**What to work on:**
Once you find the line containing "the decoded type" in the data below, copy it and each following line exactly, up to and including the line containing "self' = self", and nothing else.

**Excerpted records:**
(** C4, as amended (failed decode): when [from_bytes] raises on an input
    shorter than 14 bytes, the exception is that of the length guard and
    [src], [dst] and [ethertype] are as before the call.  When it raises on
    a longer input, the exception is the ValueError of the enumeration for
    the decoded type field, [ethertype] is as before the call, and [src]
    and [dst] hold the addresses decoded from the first twelve bytes. *)
Theorem from_bytes_failure raw self self' e :
  from_bytes raw self = (self', Err e) →
  ethertype self' = ethertype self ∧
  ((length raw < MINSIZE)%nat →
     self' = self ∧ e = Exception (not_enough_bytes (length raw))) ∧
  ((MINSIZE ≤ length raw)%nat →
     e = ValueError (unpack_H (take 2 (drop 12 raw))) ∧
     packed (src self') = take 6 raw ∧
     packed (dst self') = take 6 (drop 6 raw)).
Proof.
  intros Hf.
  destruct (Nat.lt_ge_cases (length raw) MINSIZE) as [Hlt|Hge].
  - rewrite from_bytes_short in Hf by done. injection Hf as <- <-.
    split; [done|]. split; [done|]. lia.
  - destruct (from_bytes_long raw self Hge) as (s & d & Hs & Hd & Hl).
    rewrite Hl in Hf. destruct (by_value _); [discriminate|].
    injection Hf as <- <-. split; [done|]. split; [lia|]. done.
Qed.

**Answer space:**
    the decoded type field, [ethertype] is as before the call, and [src]
    and [dst] hold the addresses decoded from the first twelve bytes. *)
Theorem from_bytes_failure raw self self' e :
  from_bytes raw self = (self', Err e) →
  ethertype self' = ethertype self ∧
  ((length raw < MINSIZE)%nat →
     self' = self ∧ e = Exception (not_enough_bytes (length raw))) ∧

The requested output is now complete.